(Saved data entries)
---
(** The environment: interpreter facts, [os.path] functions and the
    oracles answering for external programs. [check_call] is always run on
    an interpreter that exists, so its only observable failure is a nonzero
    exit status ([CalledProcessError]).

    [effect] is what an event does to the world where the script does not
    decide it itself: a child process, an NLTK download, and what is left
    behind by a [shutil.rmtree], a [venv.create] or a settings write that
    raises part way through. [import_crash n w]: importing [n], which is
    not importable in [w], raises something other than [ImportError] (an
    [OSError] from a missing shared library, say). [spacy_load_exc m w]:
    what [spacy.load(m)] raises on a model it cannot load, [None] standing
    for the expected [OSError]. [makedirs_ok] and [write_ok]: whether
    [os.makedirs(d, exist_ok=True)] and [open(f, 'w')] with [json.dump]
    succeed. *)
Record Env := mkEnv {
  sys_executable : string;
  py_version : Z * Z;
  platform : Platform;
  path_join : string -> string -> string;
  abspath : string -> string;
  script_dir : string;
  call_rc : list string -> World -> Z;
  run_res : Cmd -> World -> ProcResult;
  which : string -> World -> bool;
  path_exists : string -> World -> bool;
  username : string;
  effect : Event -> World -> World;
  rmtree_ok : World -> bool;
  venv_create_ok : World -> bool;
  venv_layout : list string;
  import_crash : string -> World -> bool;
  spacy_load_exc : string -> World -> option Raises;
  makedirs_ok : string -> World -> bool;
  write_ok : string -> World -> bool
}.

Record St := mkSt { world : World; log : list Event }.

Inductive Res (A : Type) := Ret (a : A) | Exit (code : Z).
Arguments Ret {A} a.
Arguments Exit {A} code.

Definition M (A : Type) := St -> Res A * St.

Definition ret {A} (a : A) : M A := fun s => (Ret a, s).

Definition bind {A B} (m : M A) (k : A -> M B) : M B :=
  fun s => match m s with
           | (Ret a, s') => k a s'
           | (Exit c, s') => (Exit c, s')
           end.

Notation "x <- m ;; k" := (bind m (fun x => k))
  (at level 61, m at next level, right associativity).

Definition sys_exit {A} (code : Z) : M A := fun s => (Exit code, s).

(** An exception no handler catches: the interpreter prints the traceback
    and ends with exit status 1. *)
Definition uncaught_exception {A} : M A := sys_exit 1%Z.

Definition gets {A} (f : World -> A) : M A := fun s => (Ret (f (world s)), s).

(** An event whose effect on the world the script itself decides. *)
Definition record (e : Event) (f : World -> World) : M unit :=
  fun s => (Ret tt, mkSt (f (world s)) (log s ++ [e])).

(** An event whose effect is up to the environment. *)
Definition emit (env : Env) (e : Event) : M unit :=
  fun s => (Ret tt, mkSt (effect env e (world s)) (log s ++ [e])).

(** [subprocess.check_call(args)]: no timeout, no capture; [true] when the
    exit status is zero, [false] when it raises [CalledProcessError]. *)
Definition check_call (env : Env) (args : list string) : M bool :=
  fun s =>
    let c := mkCmd args None false in
    (Ret (call_rc env args (world s) =? 0)%Z,
     mkSt (effect env (EvRun c) (world s)) (log s ++ [EvRun c])).

(** [subprocess.run(args, capture_output=True, text=True, timeout=t)]. *)
Definition subprocess_run (env : Env) (args : list string) (t : Z) : M ProcResult :=
  fun s =>
    let c := mkCmd args (Some t) true in
    (Ret (run_res env c (world s)),
     mkSt (effect env (EvRun c) (world s)) (log s ++ [EvRun c])).

Definition mem (x : string) (l : list string) : bool := existsb (String.eqb x) l.

(** [import name] / [__import__(name)] inside [try: ... except ImportError]:
    true when it imports, false when it raises [ImportError]. Any other
    exception is not caught: [__import__('')] raises [ValueError], and a
    module that is present but broken may raise [OSError] or the like. *)
Definition try_import (env : Env) (name : string) : M bool :=
  _ <- record (EvImport name) (fun w => w) ;;
  if String.eqb name "" then uncaught_exception
  else
    found <- gets (fun w => mem name (modules w)) ;;
    if found then ret true
    else
      crash <- gets (import_crash env name) ;;
      if crash then uncaught_exception else ret false.

(** What [spacy.load(m)] does: load the model, raise the [OSError] of a
    model that is not installed, or raise something else. *)
Inductive SpacyLoad := Loaded | LoadOSError | LoadRaises (r : Raises).

Definition spacy_load (env : Env) (m : string) (w : World) : SpacyLoad :=
  if mem m (spacy_models w) then Loaded
  else match spacy_load_exc env m w with
       | None => LoadOSError
       | Some r => LoadRaises r
       end.

(** [for x in l: body(x)] *)
Fixpoint for_each {A} (l : list A) (body : A -> M unit) : M unit :=
  match l with
  | [] => ret tt
  | x :: l' => _ <- body x ;; for_each l' body
  end.

(** [for x in l: ... acc.append(...)] *)
Fixpoint fold_m {A B} (l : list A) (body : B -> A -> M B) (acc : B) : M B :=
  match l with
  | [] => ret acc
  | x :: l' => acc' <- body acc x ;; fold_m l' body acc'
  end.

(** A loop whose body may [return] a value. *)
Fixpoint find_first {A B} (l : list A) (body : A -> M (option B)) : M (option B) :=
  match l with
  | [] => ret None
  | x :: l' => r <- body x ;;
               match r with
               | Some b => ret (Some b)
               | None => find_first l' body
               end
  end.

(** [sys.version_info[:2] < min_version]: lexicographic tuple order. *)
Definition version_lt (a b : Z * Z) : bool :=
  (fst a <? fst b)%Z || ((fst a =? fst b)%Z && (snd a <? snd b)%Z).

(** [s.split(sep)[0]]: the part of [s] before the first occurrence of [sep]. *)
Fixpoint split_head (sep s : string) : string :=
  match s with
  | EmptyString => EmptyString
  | String c s' => if String.prefix sep s then EmptyString
                   else String c (split_head sep s')
  end.

End Runtime.

(** ** [installs_required.py] *)
Module InstallsRequired.
Import Runtime.

Section Script.
Variable env : Env.

Definition check_python_version : M bool :=
  ret (negb (version_lt (py_version env) (3, 8)%Z)).

Definition pip_install_argv (python : string) (package_name : string) : list string :=
  [python; "-m"; "pip"; "install"; "--upgrade"; package_name].

(** [package_name.split('>=')[0].split('<')[0]] *)
Definition default_import_name (package_name : string) : string :=
  split_head "<" (split_head ">=" package_name).

Definition check_and_install_package (package_name : string)
    (import_name : option string) : M bool :=
  let import_name := match import_name with
                     | None => default_import_name package_name
                     | Some n => n
                     end in
  found <- try_import env import_name ;;
  if found then ret true
  else ok <- check_call env (pip_install_argv (sys_executable env) package_name) ;;
       ret ok.

Definition upgrade_pip : M bool :=
  ok <- check_call env (pip_install_argv (sys_executable env) "pip") ;;
  ret ok.

Definition nltk_data_packages : list (string * string) :=
  [("punkt", "tokenizers/punkt"); ("vader_lexicon", "vader_lexicon")].

Definition check_and_download_nltk_data : M unit :=
  has_nltk <- try_import env "nltk" ;;
  if negb has_nltk then ret tt
  else for_each nltk_data_packages (fun '(package, path) =>
         found <- gets (fun w => mem path (nltk_data w)) ;;
         if found then ret tt else emit env (EvNltkDownload package)).

Definition spacy_download_argv (python model_name : string) : list string :=
  [python; "-m"; "spacy"; "download"; model_name].

Definition spacy_models_required : list string :=
  ["en_core_web_sm"; "en_core_web_md"; "en_core_web_trf"].

(** The loop of lines 126-136. An [ImportError] raised by [spacy.load]
    leaves the loop for the outer [except ImportError] (line 137): the
    remaining models are not looked at. Any other exception is not caught. *)
Fixpoint spacy_model_loop (models : list string) : M unit :=
  match models with
  | [] => ret tt
  | model_name :: models' =>
      r <- gets (spacy_load env model_name) ;;
      match r with
      | Loaded => spacy_model_loop models'
      | LoadOSError =>
          _ <- check_call env (spacy_download_argv (sys_executable env) model_name) ;;
          spacy_model_loop models'
      | LoadRaises RaisesImportError => ret tt
      | LoadRaises RaisesOther => uncaught_exception
      end
  end.

Definition check_and_download_spacy_model : M unit :=
  has_spacy <- try_import env "spacy" ;;
  if negb has_spacy then ret tt
  else spacy_model_loop spacy_models_required.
---
▶ **What is needed**
Begin at the first line of the records above and quote every line verbatim through the one that contains "venv_create_ok : World -> bool;".

▶ **Written response**
(** The environment: interpreter facts, [os.path] functions and the
    oracles answering for external programs. [check_call] is always run on
    an interpreter that exists, so its only observable failure is a nonzero
    exit status ([CalledProcessError]).

    [effect] is what an event does to the world where the script does not
    decide it itself: a child process, an NLTK download, and what is left
    behind by a [shutil.rmtree], a [venv.create] or a settings write that
    raises part way through. [import_crash n w]: importing [n], which is
    not importable in [w], raises something other than [ImportError] (an
    [OSError] from a missing shared library, say). [spacy_load_exc m w]:
    what [spacy.load(m)] raises on a model it cannot load, [None] standing
    for the expected [OSError]. [makedirs_ok] and [write_ok]: whether
    [os.makedirs(d, exist_ok=True)] and [open(f, 'w')] with [json.dump]
    succeed. *)
Record Env := mkEnv {
  sys_executable : string;
  py_version : Z * Z;
  platform : Platform;
  path_join : string -> string -> string;
  abspath : string -> string;
  script_dir : string;
  call_rc : list string -> World -> Z;
  run_res : Cmd -> World -> ProcResult;
  which : string -> World -> bool;
  path_exists : string -> World -> bool;
  username : string;
  effect : Event -> World -> World;
  rmtree_ok : World -> bool;
  venv_create_ok : World -> bool;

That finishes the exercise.